## Data supplied
────────────────────

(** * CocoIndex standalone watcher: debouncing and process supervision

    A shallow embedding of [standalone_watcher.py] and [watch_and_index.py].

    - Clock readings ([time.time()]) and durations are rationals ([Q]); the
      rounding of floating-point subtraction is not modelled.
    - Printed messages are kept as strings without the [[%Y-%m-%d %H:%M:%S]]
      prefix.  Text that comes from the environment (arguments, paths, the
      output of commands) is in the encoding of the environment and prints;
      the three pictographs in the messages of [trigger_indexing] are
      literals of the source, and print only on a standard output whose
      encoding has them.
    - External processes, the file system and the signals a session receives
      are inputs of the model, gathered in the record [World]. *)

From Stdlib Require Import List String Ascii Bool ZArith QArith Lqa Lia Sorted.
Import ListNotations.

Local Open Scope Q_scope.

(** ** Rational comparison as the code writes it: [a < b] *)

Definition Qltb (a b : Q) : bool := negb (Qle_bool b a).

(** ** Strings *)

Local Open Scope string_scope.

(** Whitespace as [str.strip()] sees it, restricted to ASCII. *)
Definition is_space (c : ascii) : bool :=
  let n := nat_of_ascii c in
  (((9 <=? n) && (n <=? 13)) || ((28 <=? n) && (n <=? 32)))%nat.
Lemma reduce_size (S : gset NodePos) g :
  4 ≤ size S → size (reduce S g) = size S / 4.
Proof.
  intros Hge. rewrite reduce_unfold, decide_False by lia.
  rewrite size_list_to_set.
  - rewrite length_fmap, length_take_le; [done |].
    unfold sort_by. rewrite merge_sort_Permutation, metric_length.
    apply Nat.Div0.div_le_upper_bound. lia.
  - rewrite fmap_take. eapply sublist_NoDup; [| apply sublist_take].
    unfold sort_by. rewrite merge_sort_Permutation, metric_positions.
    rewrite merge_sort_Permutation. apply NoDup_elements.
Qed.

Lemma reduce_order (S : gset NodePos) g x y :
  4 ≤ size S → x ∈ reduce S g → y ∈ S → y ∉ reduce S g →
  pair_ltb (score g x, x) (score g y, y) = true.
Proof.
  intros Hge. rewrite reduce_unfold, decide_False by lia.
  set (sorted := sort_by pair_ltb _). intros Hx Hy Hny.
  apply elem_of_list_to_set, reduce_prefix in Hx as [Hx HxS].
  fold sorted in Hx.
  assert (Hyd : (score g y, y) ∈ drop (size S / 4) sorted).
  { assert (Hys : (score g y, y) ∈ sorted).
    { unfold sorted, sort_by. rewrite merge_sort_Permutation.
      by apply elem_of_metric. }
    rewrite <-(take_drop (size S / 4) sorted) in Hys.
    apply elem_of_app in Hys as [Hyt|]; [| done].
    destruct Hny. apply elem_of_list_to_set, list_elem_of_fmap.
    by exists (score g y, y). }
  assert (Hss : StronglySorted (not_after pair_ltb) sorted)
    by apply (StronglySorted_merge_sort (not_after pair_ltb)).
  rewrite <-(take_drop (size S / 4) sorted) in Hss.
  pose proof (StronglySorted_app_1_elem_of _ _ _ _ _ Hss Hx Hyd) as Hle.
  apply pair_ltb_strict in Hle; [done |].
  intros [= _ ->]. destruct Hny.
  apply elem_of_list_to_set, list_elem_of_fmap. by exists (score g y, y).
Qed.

────────────────────

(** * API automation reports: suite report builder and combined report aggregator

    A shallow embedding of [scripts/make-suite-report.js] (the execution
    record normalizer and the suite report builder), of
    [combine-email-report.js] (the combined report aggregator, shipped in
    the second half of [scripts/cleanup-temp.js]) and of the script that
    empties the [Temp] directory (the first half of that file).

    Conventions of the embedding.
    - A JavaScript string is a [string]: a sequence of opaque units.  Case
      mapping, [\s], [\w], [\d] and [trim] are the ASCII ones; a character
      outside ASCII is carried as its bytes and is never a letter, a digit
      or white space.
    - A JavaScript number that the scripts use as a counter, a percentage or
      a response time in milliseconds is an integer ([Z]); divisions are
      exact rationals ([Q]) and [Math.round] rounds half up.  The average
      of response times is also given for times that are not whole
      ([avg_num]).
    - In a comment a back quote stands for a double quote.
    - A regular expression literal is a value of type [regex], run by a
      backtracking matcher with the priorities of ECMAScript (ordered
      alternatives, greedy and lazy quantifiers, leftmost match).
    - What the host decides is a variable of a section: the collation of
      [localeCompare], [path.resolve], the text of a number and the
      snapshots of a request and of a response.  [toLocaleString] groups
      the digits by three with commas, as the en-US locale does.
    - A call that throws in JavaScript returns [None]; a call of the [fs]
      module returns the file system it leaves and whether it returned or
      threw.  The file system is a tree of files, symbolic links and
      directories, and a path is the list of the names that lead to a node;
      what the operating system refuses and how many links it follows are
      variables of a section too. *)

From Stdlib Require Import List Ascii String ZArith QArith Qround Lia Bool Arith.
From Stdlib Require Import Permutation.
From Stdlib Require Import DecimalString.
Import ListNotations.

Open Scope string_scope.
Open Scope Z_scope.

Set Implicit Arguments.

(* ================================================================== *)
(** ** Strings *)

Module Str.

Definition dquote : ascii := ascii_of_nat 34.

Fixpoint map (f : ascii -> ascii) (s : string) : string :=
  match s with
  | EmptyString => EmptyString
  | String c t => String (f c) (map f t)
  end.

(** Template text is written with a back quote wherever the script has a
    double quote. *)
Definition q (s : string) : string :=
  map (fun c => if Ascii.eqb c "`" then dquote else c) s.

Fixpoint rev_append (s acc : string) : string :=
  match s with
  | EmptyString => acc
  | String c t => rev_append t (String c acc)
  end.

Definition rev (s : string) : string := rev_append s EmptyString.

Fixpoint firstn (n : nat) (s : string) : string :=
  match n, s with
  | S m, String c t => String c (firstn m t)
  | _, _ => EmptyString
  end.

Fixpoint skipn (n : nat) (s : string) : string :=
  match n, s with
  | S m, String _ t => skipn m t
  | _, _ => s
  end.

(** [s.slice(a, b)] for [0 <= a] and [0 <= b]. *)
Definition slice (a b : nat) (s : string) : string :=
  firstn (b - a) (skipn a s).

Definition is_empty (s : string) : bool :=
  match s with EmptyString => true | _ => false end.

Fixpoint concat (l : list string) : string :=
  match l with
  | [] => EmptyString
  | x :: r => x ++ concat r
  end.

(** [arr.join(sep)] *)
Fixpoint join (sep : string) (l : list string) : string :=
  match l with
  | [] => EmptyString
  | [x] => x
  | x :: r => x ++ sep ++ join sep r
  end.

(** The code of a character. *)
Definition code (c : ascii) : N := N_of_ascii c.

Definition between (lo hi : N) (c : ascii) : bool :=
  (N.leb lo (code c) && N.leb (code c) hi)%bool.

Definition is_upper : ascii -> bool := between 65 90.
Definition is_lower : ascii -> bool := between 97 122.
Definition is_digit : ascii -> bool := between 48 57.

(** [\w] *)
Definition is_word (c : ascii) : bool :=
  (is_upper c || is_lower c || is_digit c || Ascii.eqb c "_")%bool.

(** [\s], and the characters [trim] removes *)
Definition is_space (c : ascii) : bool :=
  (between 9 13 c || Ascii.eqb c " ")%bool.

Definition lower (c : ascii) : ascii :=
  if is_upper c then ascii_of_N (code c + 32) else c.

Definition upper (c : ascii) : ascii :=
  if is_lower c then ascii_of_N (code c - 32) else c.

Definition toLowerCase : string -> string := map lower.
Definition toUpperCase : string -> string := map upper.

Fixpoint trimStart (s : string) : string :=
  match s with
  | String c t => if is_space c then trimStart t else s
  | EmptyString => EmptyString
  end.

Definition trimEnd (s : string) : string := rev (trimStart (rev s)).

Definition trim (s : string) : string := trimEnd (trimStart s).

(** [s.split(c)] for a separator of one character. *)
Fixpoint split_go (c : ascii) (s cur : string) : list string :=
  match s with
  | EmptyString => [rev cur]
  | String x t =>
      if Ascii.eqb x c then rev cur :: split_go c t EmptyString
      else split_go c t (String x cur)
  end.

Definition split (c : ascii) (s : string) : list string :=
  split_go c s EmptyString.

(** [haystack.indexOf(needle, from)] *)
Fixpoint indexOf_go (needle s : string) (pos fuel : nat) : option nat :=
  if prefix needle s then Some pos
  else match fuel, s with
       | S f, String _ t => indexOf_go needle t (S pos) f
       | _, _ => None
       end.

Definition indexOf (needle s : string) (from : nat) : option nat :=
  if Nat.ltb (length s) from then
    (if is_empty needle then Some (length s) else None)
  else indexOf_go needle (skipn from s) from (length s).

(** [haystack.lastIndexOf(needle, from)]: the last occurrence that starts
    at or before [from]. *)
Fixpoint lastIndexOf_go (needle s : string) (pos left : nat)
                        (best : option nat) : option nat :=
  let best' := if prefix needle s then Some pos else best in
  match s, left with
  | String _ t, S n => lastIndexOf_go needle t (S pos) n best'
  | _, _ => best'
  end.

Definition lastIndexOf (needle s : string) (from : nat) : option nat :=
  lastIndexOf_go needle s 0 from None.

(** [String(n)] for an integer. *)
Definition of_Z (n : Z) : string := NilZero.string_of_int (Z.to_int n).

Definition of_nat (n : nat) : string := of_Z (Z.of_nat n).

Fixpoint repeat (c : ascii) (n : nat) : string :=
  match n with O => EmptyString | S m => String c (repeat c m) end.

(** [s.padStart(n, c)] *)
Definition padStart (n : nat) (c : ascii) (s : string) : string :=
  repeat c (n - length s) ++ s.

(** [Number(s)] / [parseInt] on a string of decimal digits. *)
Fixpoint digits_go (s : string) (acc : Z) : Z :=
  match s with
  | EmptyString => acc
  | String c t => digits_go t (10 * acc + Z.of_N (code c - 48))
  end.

────────────────────

## Action item
In the listing above, locate the line containing "- rewrite fmap_take." and the line containing "intros [= _ ->]. destruct Hny.". Transcribe those two lines and everything between them, exactly as written.

## Output of the exercise
  - rewrite fmap_take. eapply sublist_NoDup; [| apply sublist_take].
    unfold sort_by. rewrite merge_sort_Permutation, metric_positions.
    rewrite merge_sort_Permutation. apply NoDup_elements.
Qed.

Lemma reduce_order (S : gset NodePos) g x y :
  4 ≤ size S → x ∈ reduce S g → y ∈ S → y ∉ reduce S g →
  pair_ltb (score g x, x) (score g y, y) = true.
Proof.
  intros Hge. rewrite reduce_unfold, decide_False by lia.
  set (sorted := sort_by pair_ltb _). intros Hx Hy Hny.
  apply elem_of_list_to_set, reduce_prefix in Hx as [Hx HxS].
  fold sorted in Hx.
  assert (Hyd : (score g y, y) ∈ drop (size S / 4) sorted).
  { assert (Hys : (score g y, y) ∈ sorted).
    { unfold sorted, sort_by. rewrite merge_sort_Permutation.
      by apply elem_of_metric. }
    rewrite <-(take_drop (size S / 4) sorted) in Hys.
    apply elem_of_app in Hys as [Hyt|]; [| done].
    destruct Hny. apply elem_of_list_to_set, list_elem_of_fmap.
    by exists (score g y, y). }
  assert (Hss : StronglySorted (not_after pair_ltb) sorted)
    by apply (StronglySorted_merge_sort (not_after pair_ltb)).
  rewrite <-(take_drop (size S / 4) sorted) in Hss.
  pose proof (StronglySorted_app_1_elem_of _ _ _ _ _ Hss Hx Hyd) as Hle.
  apply pair_ltb_strict in Hle; [done |].
  intros [= _ ->]. destruct Hny.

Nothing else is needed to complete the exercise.